Work order
Once you reach the line containing "App.tsx; removing twice" in the data below, restate each line word for word up to and including the one containing "Lemma doseFormula_decreasing_le (a".

Provided data

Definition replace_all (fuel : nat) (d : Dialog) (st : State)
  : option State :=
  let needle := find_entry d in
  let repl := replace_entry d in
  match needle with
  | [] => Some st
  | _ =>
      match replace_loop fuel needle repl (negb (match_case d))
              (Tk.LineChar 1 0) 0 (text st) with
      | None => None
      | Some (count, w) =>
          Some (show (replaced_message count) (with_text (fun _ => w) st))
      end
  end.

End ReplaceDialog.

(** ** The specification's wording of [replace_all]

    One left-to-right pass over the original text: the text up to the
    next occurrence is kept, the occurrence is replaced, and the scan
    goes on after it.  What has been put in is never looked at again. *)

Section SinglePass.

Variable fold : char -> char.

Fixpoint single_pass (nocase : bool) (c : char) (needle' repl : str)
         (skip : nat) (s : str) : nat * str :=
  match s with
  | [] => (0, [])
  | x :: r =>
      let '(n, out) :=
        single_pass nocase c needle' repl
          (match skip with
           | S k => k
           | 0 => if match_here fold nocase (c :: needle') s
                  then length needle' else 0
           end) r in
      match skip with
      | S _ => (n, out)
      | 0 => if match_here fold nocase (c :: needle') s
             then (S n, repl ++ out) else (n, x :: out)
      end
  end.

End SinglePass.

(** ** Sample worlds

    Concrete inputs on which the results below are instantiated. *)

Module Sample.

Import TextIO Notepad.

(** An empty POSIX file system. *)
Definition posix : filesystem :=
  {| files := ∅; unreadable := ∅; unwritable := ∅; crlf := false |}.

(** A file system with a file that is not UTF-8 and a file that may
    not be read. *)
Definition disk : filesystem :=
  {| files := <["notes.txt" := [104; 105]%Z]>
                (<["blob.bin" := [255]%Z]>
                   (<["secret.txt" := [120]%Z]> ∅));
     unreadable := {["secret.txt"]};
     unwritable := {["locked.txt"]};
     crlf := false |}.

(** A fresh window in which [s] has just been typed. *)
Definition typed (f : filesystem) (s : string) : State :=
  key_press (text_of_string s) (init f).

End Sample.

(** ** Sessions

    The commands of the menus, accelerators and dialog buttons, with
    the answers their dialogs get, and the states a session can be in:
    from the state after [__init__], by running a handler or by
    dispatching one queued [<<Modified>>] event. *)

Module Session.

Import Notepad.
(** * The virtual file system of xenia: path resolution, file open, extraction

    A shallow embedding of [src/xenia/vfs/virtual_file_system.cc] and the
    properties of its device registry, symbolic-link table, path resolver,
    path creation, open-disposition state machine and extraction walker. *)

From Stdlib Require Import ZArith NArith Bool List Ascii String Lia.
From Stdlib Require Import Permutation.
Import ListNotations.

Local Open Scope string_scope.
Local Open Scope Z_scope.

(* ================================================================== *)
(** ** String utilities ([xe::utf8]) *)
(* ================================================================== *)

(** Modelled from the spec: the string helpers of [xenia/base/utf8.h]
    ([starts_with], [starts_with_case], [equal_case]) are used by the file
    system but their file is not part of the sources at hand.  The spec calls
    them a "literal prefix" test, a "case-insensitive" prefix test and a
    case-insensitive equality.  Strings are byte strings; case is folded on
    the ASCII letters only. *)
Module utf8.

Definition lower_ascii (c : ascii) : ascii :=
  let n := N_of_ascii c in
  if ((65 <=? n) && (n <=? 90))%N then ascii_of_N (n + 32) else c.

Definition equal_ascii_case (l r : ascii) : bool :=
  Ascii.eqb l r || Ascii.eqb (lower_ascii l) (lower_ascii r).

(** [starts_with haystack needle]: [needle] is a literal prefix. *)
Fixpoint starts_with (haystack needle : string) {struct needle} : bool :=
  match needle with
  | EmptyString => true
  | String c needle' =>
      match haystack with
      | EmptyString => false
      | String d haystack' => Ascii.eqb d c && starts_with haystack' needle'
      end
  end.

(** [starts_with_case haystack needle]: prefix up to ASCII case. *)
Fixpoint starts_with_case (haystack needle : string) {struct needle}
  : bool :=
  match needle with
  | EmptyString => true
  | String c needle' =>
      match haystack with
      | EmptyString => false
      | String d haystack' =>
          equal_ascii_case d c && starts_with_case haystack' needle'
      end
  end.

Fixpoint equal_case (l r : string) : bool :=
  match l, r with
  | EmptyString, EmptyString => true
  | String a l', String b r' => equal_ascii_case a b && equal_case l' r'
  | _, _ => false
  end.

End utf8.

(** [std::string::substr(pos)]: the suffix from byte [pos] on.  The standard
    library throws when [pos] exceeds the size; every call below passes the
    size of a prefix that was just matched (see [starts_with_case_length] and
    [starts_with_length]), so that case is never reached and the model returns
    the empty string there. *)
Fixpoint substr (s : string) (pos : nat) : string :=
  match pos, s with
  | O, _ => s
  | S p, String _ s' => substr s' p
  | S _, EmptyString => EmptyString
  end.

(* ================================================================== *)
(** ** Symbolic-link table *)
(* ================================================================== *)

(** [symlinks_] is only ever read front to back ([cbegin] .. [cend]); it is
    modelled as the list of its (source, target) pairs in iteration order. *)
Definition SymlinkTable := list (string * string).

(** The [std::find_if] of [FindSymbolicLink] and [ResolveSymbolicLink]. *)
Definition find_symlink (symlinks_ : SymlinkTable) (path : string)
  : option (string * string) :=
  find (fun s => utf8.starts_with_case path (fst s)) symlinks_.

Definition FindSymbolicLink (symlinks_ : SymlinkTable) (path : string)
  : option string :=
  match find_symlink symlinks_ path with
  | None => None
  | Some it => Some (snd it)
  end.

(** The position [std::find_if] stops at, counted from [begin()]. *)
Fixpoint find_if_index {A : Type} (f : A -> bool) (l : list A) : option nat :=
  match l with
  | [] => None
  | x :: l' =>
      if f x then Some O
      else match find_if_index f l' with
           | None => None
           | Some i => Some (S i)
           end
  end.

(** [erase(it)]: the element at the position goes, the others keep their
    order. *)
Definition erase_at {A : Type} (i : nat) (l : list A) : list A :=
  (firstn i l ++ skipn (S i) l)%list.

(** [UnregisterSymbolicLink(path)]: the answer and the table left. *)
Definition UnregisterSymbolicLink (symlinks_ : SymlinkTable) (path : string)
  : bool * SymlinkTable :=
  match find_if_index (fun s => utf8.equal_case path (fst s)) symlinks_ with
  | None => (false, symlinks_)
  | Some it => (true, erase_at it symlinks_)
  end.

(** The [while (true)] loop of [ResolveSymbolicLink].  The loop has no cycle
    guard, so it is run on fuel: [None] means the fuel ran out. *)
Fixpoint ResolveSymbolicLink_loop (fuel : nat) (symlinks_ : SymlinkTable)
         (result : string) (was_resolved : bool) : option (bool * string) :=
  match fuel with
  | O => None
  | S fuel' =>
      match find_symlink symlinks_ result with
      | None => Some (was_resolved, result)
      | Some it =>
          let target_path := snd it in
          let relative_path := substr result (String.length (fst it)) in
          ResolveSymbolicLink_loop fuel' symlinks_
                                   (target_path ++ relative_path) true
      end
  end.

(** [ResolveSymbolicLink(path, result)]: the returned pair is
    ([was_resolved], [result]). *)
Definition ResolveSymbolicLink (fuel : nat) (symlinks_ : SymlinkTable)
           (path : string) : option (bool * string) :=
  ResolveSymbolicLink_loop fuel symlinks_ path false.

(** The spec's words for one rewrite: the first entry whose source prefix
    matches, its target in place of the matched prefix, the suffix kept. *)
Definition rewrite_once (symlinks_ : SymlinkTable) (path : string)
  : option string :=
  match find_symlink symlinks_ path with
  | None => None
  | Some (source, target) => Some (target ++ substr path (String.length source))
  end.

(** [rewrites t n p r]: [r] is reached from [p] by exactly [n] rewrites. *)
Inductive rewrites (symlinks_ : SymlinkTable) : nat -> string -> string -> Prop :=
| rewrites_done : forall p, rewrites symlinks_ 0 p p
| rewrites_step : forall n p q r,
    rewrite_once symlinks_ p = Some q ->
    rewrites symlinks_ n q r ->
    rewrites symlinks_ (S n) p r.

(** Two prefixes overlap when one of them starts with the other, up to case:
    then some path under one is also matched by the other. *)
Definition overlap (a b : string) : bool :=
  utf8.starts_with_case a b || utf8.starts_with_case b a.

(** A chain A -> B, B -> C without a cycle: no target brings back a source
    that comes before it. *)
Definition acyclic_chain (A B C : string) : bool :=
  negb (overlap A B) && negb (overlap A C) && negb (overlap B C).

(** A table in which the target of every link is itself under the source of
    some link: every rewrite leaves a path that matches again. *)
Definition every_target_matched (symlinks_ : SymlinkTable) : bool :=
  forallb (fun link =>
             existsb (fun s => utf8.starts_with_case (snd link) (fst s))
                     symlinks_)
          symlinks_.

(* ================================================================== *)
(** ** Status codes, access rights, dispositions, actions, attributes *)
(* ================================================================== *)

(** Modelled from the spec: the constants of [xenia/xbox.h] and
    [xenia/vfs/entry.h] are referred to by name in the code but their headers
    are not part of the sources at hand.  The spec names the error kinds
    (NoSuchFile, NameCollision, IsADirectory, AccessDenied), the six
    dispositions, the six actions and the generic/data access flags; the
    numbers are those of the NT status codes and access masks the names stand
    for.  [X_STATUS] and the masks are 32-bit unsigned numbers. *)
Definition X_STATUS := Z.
...
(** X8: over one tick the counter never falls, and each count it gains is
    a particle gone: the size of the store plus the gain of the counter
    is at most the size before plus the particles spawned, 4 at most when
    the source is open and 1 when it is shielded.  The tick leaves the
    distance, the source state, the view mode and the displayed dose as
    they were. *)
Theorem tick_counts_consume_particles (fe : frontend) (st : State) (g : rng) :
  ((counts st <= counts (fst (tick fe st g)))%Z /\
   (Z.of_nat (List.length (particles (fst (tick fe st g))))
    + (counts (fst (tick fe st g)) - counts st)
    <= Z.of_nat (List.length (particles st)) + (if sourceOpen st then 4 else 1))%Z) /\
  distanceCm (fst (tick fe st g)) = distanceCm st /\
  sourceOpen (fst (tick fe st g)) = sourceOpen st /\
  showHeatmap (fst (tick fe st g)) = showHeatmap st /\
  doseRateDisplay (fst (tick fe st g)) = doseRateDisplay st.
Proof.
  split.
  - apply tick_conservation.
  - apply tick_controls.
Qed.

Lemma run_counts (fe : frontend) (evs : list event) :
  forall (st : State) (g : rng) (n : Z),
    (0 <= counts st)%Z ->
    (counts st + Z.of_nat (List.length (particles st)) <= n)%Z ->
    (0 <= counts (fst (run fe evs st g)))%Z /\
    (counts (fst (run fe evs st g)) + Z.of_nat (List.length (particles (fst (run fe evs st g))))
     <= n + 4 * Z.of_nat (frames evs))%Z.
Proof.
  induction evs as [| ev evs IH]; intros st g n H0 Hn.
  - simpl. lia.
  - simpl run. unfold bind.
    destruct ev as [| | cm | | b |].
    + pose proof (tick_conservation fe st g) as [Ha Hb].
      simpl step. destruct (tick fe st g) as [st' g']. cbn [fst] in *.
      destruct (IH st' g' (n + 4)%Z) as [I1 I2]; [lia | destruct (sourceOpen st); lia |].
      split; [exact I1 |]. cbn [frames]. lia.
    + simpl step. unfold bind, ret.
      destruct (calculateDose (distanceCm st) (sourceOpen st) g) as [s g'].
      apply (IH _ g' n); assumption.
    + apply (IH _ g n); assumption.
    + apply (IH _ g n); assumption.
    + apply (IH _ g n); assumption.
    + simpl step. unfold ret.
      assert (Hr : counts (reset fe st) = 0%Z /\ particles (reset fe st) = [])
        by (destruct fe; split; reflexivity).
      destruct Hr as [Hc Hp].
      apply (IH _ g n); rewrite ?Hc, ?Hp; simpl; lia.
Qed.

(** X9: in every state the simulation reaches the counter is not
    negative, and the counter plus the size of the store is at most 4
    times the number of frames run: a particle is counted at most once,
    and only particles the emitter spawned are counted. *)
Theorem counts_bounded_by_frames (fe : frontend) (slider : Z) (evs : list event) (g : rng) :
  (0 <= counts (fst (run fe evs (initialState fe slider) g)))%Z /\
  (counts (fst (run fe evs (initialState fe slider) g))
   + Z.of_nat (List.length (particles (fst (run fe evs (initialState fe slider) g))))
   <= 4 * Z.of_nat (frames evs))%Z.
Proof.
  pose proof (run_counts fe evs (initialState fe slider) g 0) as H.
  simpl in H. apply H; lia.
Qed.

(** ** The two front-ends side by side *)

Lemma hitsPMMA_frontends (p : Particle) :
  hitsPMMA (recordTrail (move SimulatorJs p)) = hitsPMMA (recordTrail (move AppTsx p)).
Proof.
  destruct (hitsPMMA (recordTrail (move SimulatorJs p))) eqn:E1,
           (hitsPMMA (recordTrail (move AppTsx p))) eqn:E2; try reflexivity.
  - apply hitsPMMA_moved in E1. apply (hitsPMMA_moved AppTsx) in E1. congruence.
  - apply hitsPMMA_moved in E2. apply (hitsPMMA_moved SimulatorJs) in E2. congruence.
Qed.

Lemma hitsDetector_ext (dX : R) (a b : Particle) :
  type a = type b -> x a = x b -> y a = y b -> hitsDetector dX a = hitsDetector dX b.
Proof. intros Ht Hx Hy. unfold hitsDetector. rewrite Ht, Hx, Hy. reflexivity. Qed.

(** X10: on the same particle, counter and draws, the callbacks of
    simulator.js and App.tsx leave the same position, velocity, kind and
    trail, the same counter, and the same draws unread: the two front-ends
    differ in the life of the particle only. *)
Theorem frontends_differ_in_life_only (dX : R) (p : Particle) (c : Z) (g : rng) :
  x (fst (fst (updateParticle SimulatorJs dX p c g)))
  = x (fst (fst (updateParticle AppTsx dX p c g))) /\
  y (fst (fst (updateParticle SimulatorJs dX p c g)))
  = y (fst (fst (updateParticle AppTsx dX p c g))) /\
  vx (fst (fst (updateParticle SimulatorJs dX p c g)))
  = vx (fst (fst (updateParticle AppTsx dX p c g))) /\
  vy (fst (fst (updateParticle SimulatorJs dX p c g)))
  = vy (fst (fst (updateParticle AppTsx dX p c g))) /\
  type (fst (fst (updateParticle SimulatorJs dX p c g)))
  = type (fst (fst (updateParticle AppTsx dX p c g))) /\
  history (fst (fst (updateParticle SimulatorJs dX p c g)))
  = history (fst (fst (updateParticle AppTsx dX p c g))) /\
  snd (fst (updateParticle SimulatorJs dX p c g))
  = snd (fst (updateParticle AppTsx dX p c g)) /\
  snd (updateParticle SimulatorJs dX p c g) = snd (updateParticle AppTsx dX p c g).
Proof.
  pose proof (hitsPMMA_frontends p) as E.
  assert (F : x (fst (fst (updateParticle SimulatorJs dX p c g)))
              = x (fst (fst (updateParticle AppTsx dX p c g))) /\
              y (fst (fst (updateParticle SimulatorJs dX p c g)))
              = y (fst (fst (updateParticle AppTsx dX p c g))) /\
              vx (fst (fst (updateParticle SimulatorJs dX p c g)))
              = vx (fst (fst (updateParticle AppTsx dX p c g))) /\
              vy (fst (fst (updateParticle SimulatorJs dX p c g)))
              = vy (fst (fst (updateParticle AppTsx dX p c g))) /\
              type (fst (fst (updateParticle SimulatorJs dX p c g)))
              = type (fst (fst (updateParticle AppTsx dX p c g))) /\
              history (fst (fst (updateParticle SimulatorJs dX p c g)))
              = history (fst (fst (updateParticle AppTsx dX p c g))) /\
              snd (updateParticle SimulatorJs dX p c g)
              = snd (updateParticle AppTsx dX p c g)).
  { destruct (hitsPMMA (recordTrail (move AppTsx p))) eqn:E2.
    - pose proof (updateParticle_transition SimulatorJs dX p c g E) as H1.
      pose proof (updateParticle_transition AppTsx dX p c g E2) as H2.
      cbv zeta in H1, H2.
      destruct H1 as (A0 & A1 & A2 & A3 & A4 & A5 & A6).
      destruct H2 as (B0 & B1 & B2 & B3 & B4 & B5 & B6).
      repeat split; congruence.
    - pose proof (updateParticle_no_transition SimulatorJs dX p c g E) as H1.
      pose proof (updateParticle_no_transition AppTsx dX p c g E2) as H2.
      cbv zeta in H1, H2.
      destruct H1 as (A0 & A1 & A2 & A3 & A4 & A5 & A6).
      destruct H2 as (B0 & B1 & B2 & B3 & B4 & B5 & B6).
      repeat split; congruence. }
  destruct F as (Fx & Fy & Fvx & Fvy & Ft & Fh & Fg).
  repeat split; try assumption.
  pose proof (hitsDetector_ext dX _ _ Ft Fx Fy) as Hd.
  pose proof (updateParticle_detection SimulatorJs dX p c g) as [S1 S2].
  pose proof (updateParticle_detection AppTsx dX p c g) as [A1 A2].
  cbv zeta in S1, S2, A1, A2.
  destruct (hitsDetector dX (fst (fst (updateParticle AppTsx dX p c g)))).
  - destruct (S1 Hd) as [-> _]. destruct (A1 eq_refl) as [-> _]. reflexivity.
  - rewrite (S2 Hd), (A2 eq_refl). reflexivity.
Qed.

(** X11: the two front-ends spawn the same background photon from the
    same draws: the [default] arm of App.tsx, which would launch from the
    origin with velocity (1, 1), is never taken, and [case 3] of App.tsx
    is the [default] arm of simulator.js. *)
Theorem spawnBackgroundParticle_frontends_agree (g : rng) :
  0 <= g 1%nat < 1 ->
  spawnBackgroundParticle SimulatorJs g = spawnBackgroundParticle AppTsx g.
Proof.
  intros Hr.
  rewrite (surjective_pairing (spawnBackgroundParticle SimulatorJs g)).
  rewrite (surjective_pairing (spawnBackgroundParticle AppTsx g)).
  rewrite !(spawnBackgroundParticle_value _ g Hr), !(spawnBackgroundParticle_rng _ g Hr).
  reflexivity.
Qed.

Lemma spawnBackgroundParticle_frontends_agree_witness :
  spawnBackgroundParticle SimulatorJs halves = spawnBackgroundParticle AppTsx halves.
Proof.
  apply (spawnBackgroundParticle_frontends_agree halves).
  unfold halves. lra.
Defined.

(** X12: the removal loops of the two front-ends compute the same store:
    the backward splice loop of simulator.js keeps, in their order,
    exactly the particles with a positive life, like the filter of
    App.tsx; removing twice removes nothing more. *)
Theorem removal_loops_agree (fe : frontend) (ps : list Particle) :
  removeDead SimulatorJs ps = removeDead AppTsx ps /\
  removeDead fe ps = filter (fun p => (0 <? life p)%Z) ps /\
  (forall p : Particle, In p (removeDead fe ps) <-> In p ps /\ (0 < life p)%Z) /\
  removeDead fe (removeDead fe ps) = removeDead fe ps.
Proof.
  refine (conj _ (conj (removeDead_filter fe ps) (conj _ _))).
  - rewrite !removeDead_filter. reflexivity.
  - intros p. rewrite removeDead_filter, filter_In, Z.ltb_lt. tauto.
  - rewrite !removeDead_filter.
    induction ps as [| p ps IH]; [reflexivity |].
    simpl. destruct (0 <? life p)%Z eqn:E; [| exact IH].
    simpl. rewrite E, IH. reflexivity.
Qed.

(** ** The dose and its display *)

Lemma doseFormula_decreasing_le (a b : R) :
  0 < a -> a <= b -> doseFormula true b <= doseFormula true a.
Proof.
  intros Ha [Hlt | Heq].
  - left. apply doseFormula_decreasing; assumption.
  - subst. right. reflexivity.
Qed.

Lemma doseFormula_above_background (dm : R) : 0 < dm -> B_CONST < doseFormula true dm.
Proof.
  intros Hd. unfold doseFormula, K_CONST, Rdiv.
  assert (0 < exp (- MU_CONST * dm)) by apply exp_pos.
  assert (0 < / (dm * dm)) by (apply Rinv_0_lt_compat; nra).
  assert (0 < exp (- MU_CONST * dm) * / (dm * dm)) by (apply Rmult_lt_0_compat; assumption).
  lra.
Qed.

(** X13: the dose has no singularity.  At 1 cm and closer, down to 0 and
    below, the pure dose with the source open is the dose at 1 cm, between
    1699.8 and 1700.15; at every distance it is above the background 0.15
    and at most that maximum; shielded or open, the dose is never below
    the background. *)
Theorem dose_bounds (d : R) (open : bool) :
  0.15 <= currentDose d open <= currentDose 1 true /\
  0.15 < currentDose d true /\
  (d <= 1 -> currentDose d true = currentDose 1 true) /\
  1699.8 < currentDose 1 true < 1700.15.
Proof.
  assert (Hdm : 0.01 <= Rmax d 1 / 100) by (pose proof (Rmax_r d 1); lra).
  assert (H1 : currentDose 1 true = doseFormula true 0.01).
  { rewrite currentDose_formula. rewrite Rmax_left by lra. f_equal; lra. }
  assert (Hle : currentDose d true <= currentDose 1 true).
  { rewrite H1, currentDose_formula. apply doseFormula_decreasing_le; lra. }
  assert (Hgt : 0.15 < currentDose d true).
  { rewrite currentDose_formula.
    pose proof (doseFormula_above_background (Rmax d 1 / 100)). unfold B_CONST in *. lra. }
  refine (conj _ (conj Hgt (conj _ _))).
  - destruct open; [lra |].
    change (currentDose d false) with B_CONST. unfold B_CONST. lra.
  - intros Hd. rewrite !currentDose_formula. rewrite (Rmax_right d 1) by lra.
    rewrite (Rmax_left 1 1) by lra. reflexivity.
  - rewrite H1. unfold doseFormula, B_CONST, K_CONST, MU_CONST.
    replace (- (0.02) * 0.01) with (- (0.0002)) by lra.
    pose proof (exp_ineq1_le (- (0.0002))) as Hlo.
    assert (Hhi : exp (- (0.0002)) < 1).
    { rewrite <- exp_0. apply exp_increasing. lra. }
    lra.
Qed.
==
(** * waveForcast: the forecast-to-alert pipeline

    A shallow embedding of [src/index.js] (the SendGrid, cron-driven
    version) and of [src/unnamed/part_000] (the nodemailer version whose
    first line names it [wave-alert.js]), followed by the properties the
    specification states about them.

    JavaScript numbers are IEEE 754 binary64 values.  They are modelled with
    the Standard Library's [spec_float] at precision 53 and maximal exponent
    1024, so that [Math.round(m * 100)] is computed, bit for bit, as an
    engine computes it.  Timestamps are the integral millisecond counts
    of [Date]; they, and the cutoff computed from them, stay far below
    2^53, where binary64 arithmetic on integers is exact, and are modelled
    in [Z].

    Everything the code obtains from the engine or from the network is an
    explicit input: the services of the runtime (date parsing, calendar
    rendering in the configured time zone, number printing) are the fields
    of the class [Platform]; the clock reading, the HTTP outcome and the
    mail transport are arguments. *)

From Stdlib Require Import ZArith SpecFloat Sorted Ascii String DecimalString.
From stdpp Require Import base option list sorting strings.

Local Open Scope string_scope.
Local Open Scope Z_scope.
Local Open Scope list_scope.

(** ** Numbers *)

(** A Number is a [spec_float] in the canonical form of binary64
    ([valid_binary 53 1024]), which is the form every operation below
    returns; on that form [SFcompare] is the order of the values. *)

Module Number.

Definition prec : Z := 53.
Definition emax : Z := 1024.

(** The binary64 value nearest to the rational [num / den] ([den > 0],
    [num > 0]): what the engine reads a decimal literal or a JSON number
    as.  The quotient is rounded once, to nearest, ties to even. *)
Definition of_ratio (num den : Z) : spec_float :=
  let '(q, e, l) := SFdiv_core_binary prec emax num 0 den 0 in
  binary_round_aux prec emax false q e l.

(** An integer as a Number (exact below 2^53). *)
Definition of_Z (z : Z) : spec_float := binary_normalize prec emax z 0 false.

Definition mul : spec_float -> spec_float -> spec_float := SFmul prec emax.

Result of the task
    App.tsx; removing twice removes nothing more. *)
Theorem removal_loops_agree (fe : frontend) (ps : list Particle) :
  removeDead SimulatorJs ps = removeDead AppTsx ps /\
  removeDead fe ps = filter (fun p => (0 <? life p)%Z) ps /\
  (forall p : Particle, In p (removeDead fe ps) <-> In p ps /\ (0 < life p)%Z) /\
  removeDead fe (removeDead fe ps) = removeDead fe ps.
Proof.
  refine (conj _ (conj (removeDead_filter fe ps) (conj _ _))).
  - rewrite !removeDead_filter. reflexivity.
  - intros p. rewrite removeDead_filter, filter_In, Z.ltb_lt. tauto.
  - rewrite !removeDead_filter.
    induction ps as [| p ps IH]; [reflexivity |].
    simpl. destruct (0 <? life p)%Z eqn:E; [| exact IH].
    simpl. rewrite E, IH. reflexivity.
Qed.

(** ** The dose and its display *)

Lemma doseFormula_decreasing_le (a b : R) :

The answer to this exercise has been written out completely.